Le cuivré salua son aîné à son tour, puis quitta la cabane. Il n'était pas venu seul, puisque ses compagnons dorés n'avaient pas pu s'empêcher de suivre pour s'assurer que tout allait pour le mieux.

-Vous auriez vraiment dû retourner à vos postes, c'est à moi seul qu'Athéna a confier la tâche d'amener Raijin. soupira-t-il, non sans un léger sourire exaspéré.

-C'est bien ce que j'ai dis, se défendit le capricorne, qui tenait le Sagittaire dans ses bras.
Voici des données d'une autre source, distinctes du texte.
Lemma convert_spec fuel m out c args args' cs1 cs format k :
  c <> 37 -> c <> 108 -> 0 <= c < 256 -> expand1 strs (conversion c) args = Some (cs1, args') -> word_args args ->
  holds B m out -> sources m -> (66 + L <= fuel)%nat ->
  continues m cs (fun m len => k m len format args') ->
  outcome m out (cs1 ++ cs) (convert fuel m B (Z.of_nat (length out)) format args c k).
Proof.
  intros H37 H108 Hcr He Hw Ho [Hs Hlit] Hf Hk. unfold conversion in He. unfold convert.
  rewrite (proj2 (Z.eqb_neq c 37)) in He by done. rewrite (proj2 (Z.eqb_neq c 108)) by done.
  destruct (Z.eqb_spec c 100); [|destruct (Z.eqb_spec c 115); [|destruct (Z.eqb_spec c 99);
    [|destruct (Z.eqb_spec c 112); [|destruct (Z.eqb_spec c 120); [|destruct (Z.eqb_spec c 117)]]]]];
    (destruct args as [|a args]; cbn [expand1] in He; [try discriminate He|]); cbn [va_arg mbind option_bind];
    try apply Forall_cons in Hw as [Ha _].
  - injection He as <- <-. pose proof (swrap_range 32 a ltac:(lia)) as Hr. change (32 - 1) with 31 in Hr.
    destruct (print_int fuel m (s32 a) num_buf Hr ltac:(lia)) as (m1 & -> & [Hb _] & Ha1).
    cbn [mbind option_bind]. rewrite Nat2Z.id. apply (outcome_agree m m1); [by eapply num_keep|].
    apply emit_chunk.
    + apply append_chars; [by eapply num_holds|by rewrite Z.add_0_r|by apply int_str_bytes|].
      intros x Hx. apply Hnum. pose proof (int_str_length _ Hr). unfold in_range in *. lia.
    + intros m' Ha' Hh. apply Hk; [|done]. etransitivity; [by eapply num_keep|done].
  - cbn [mbind option_bind] in He. destruct (strs !! a) as [l|] eqn:El; [|discriminate He].
    injection He as <- <-. destruct (Hs _ _ El) as (Hc & Hkp & Hl).
    apply emit_str; [done|done|intros x Hx; by apply Hkp|lia|]. intros m' Ha' Hh. by apply Hk.
  - injection He as <- <-. apply emit_ch; [done|apply (wrap_range 8); lia|]. intros m' Ha' Hh. by apply Hk.
  - injection He as <- <-. destruct (Z.eqb_spec a 0).
    + destruct (msg_cstr m num_buf) as [Hc Ha1]. eapply emit_num; [done| |exact Ha1|exact Hc| |lia|];
        [unfold MAX_INT_DIGITS; lia|unfold MAX_INT_DIGITS; cbn; lia|]. intros m' Ha' Hh. by apply Hk.
    + number (print_hex fuel m a num_buf); [done|pose proof (hex_str_length a Ha); unfold MAX_INT_DIGITS; lia|].
      intros m' Ha' Hh. by apply Hk.
  - injection He as <- <-. pose proof (wrap_range 32 a ltac:(lia)) as Hr.
    number (print_hex fuel m (w32 a) num_buf); [lia|pose proof (hex_str_length (w32 a) ltac:(lia)); unfold MAX_INT_DIGITS; lia|].
    intros m' Ha' Hh. by apply Hk.
  - injection He as <- <-. pose proof (wrap_range 32 a ltac:(lia)) as Hr.
    number (print_ul fuel m (w32 a) num_buf); [lia|pose proof (dec_str_length (w32 a) ltac:(lia)); unfold MAX_INT_DIGITS; lia|].
    intros m' Ha' Hh. by apply Hk.
  - injection He as <- <-. apply emit_ch; [done|lia|]. intros m1 Ha1 Hh1.
    apply emit_ch; [done|done|]. intros m2 Ha2 Hh2. apply Hk; [by etransitivity|done].
  - injection He as <- <-. apply emit_ch; [done|lia|]. intros m1 Ha1 Hh1.
    apply emit_ch; [done|done|]. intros m2 Ha2 Hh2. apply Hk; [by etransitivity|done].
Qed.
Mais personne ne m'as écouté.

-On tenait à voir comment le petit allait ! enchaîna Liu.

-Son état n'allait pas changer pendant le trajet du banc jusqu'ici, vous savez.

-Shhh, n'essaye pas de décrédibilisé notre excuse pour nous rassuré à propos des gosses, reprocha le Lion.

Akim roula des yeux, mais ne put s'empêcher de pouffer en même temps. Ses compagnons d'armes étaient irrécupérables.

-Ils vont bien, tout les deux. Retournez à vos postes, maintenant.

Naël marmonna un "avec plaisir", tout en s'éloignant avec le Sagittaire dans ses bras. Pas qu'il ne se sentait pas également concerné par l'état des deux blessés, mais il était également inquiet pour Liu, qui avait besoin de repos aussi. Il avait failli s'effondrer après le départ d'Athéna. Si le chinois n'avait pas encore insister pour accompagné les autres jusqu'ici, il l'aurait déjà refoutu dans son lit. Maintenant, c'était le moment d'y retourner.
Un à un, les Ors prirent la route vers leurs maisons respectives. Akim était le dernier à partir, en compagnie d'Ethan de la Vierge. Comme d'habitude, personne ne remarqua même l'ombre de Fujin, qui s'était faufilé jusque derrière la cabane, toujours inquiet pour son frère. Tout son corps tremblait sous l'émotion, il avait vraiment cru qu'il allait perdre, à peine quelques minutes plus tôt. Et il n'aurait même pas pu se tenir à ses côtés... Ca avait été comme si il perdait une partie de lui. Mais heureusement, elle lui était revenue. Un peu perturbé, mais quasi intacte.

Cosmos et corps dissimulés, il jeta un oeil à l'intérieur, et put vaguement voir le corps de son frère, allongé sur un lit. Le Guérisseur, assit sur une chaise à côté du lit, semblait prendre des notes, tandis que son apprentis s'occupait de le nettoyer à son tour. Une partie de lui avait beau être rassuré, l'autre ne se remettait toujours pas de cette expérience de mort imminente... si on pouvait l'appeler ainsi. Il allait avoir besoin d'un bon moment avant de se sentir calme de nouveau. D'autant plus qu'il pouvait sentir certaines choses dont d'autres sont incapables... notamment la douleur qui traversait le corps de son jumeau, en ce moment même. Tout ce qui le rassurait, c'est qu'elle était bien moindre comparée à celle que le poison avait provoqué. Car oui, à ce moment-là également, il avait pu sentir les mêmes douleurs et symptômes, presque comme si il les vivait lui-même, mais bien heureusement amoindries.

C'était le genre de lien qu'il partageait avec son frère. Un lien qui pouvait se montrer tout aussi positif que dangereux.